**Work item**
Figure out the number of lines in the entries that hold the string "kept", then give that number and nothing else.
--------------------------------------------------
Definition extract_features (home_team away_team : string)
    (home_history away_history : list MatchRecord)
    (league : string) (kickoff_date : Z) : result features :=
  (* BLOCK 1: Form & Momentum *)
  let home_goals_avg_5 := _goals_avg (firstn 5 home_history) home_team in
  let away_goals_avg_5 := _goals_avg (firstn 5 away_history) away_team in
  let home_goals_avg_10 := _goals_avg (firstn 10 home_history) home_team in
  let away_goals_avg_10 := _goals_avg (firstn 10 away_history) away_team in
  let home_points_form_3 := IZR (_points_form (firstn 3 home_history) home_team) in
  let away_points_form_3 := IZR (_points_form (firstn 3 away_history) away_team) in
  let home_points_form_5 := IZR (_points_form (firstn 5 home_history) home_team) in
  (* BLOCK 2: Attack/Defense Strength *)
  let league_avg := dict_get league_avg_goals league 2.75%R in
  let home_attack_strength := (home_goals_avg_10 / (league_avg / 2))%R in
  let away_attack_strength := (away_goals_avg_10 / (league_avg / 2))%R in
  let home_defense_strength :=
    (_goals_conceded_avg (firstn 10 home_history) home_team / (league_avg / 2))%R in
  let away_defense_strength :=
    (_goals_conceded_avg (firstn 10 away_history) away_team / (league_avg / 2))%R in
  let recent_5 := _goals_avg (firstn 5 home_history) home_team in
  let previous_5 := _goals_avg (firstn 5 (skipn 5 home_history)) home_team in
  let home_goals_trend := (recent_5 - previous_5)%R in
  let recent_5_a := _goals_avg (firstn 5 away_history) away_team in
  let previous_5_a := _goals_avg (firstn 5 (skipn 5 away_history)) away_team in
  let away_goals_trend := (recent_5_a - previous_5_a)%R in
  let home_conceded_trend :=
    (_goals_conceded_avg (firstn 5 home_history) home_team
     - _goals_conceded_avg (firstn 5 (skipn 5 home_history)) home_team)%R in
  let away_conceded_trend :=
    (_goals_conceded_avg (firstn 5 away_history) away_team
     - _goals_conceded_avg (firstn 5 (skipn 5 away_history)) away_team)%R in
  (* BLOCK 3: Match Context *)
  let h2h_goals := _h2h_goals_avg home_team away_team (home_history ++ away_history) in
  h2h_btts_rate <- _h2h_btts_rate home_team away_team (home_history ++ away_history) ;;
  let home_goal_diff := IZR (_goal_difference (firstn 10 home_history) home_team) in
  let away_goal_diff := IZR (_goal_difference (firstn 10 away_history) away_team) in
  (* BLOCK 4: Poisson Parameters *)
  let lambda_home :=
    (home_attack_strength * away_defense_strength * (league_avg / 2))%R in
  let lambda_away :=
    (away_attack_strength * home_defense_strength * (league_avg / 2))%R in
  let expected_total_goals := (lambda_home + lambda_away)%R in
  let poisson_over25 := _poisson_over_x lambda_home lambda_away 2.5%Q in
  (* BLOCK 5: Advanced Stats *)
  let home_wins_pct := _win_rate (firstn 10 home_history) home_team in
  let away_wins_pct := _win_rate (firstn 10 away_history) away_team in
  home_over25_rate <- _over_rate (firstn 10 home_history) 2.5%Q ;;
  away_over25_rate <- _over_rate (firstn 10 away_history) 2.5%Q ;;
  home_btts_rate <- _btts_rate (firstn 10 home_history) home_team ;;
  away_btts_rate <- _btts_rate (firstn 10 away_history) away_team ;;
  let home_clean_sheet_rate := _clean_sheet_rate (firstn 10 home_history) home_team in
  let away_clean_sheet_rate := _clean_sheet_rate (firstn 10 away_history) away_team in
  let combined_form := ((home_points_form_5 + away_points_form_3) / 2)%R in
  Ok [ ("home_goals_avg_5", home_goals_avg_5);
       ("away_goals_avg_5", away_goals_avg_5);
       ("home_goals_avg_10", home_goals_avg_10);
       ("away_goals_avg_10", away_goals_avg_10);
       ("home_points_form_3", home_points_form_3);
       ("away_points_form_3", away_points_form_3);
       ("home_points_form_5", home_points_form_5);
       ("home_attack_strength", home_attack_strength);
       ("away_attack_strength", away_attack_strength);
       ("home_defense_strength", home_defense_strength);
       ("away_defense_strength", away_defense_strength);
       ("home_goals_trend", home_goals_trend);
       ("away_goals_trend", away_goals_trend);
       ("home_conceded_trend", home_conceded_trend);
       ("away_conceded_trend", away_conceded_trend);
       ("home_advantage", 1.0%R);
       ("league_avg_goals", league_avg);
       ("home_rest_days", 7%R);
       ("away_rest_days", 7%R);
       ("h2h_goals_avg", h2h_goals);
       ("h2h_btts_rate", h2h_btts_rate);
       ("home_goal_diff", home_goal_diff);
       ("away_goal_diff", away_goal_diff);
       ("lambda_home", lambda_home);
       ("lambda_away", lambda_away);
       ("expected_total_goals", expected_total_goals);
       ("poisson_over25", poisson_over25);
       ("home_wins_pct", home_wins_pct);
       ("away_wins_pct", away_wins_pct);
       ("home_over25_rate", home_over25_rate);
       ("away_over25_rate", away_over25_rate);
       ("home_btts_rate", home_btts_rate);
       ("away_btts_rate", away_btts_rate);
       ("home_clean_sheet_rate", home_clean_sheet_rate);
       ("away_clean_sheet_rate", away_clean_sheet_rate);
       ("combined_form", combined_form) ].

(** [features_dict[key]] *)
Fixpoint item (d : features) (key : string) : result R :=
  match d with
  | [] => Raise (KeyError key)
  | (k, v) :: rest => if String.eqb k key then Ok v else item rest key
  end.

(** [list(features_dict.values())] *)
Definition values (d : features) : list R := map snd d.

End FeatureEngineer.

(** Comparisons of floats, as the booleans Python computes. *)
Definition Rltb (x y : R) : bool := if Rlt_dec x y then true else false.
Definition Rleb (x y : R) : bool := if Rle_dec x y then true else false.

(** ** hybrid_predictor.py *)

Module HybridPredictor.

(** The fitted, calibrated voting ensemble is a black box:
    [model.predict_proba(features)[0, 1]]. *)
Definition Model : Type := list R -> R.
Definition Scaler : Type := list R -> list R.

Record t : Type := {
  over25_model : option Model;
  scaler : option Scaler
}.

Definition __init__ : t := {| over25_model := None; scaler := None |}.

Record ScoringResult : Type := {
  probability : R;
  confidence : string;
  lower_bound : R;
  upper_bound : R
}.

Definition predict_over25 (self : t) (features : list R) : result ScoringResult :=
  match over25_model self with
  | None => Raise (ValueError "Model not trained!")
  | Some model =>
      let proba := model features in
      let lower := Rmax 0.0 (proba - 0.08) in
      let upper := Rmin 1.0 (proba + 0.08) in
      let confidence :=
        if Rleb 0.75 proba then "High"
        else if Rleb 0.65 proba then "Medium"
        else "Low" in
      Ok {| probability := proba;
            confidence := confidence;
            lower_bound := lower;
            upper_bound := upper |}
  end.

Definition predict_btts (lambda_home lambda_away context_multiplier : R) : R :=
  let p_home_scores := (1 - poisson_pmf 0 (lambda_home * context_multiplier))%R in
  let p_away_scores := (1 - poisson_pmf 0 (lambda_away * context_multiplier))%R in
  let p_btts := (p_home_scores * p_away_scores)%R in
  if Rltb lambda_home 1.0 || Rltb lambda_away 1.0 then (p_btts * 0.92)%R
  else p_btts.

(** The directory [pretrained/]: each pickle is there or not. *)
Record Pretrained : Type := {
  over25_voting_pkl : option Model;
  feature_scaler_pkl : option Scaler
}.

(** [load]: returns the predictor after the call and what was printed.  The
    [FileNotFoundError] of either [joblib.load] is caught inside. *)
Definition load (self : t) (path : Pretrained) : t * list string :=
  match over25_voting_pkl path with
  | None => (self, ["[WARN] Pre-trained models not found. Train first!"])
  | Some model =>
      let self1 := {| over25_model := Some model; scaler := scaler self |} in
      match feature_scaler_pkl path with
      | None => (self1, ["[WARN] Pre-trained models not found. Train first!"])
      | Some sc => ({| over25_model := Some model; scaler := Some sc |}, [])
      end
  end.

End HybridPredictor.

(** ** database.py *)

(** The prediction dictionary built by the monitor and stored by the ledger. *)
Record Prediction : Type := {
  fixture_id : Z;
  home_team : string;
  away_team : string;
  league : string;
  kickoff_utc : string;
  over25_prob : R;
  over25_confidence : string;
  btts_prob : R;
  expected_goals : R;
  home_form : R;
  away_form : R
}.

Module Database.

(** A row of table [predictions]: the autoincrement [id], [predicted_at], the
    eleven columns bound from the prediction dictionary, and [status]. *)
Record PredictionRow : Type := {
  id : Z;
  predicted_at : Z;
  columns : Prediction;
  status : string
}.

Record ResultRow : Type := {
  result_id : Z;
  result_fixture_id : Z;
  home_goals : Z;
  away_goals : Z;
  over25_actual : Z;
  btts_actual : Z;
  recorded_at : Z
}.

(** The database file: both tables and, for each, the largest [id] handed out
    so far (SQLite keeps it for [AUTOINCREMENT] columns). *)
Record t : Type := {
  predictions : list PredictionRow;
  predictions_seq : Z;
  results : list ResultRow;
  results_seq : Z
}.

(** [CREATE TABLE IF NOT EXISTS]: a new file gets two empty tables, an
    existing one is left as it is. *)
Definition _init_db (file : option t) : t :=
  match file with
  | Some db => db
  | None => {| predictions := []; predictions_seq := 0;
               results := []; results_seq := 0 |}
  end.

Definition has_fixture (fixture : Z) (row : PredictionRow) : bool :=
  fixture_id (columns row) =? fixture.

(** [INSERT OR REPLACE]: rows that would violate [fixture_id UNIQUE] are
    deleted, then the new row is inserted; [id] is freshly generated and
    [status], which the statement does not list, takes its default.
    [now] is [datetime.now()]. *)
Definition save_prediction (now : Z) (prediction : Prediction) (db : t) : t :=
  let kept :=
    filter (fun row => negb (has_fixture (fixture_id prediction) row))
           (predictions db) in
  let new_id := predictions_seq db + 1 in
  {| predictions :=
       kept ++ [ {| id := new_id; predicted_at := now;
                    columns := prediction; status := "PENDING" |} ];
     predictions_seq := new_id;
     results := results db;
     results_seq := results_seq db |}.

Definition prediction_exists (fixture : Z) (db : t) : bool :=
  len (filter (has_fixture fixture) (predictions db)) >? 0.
--------------------------------------------------
**Response to this exercise**
2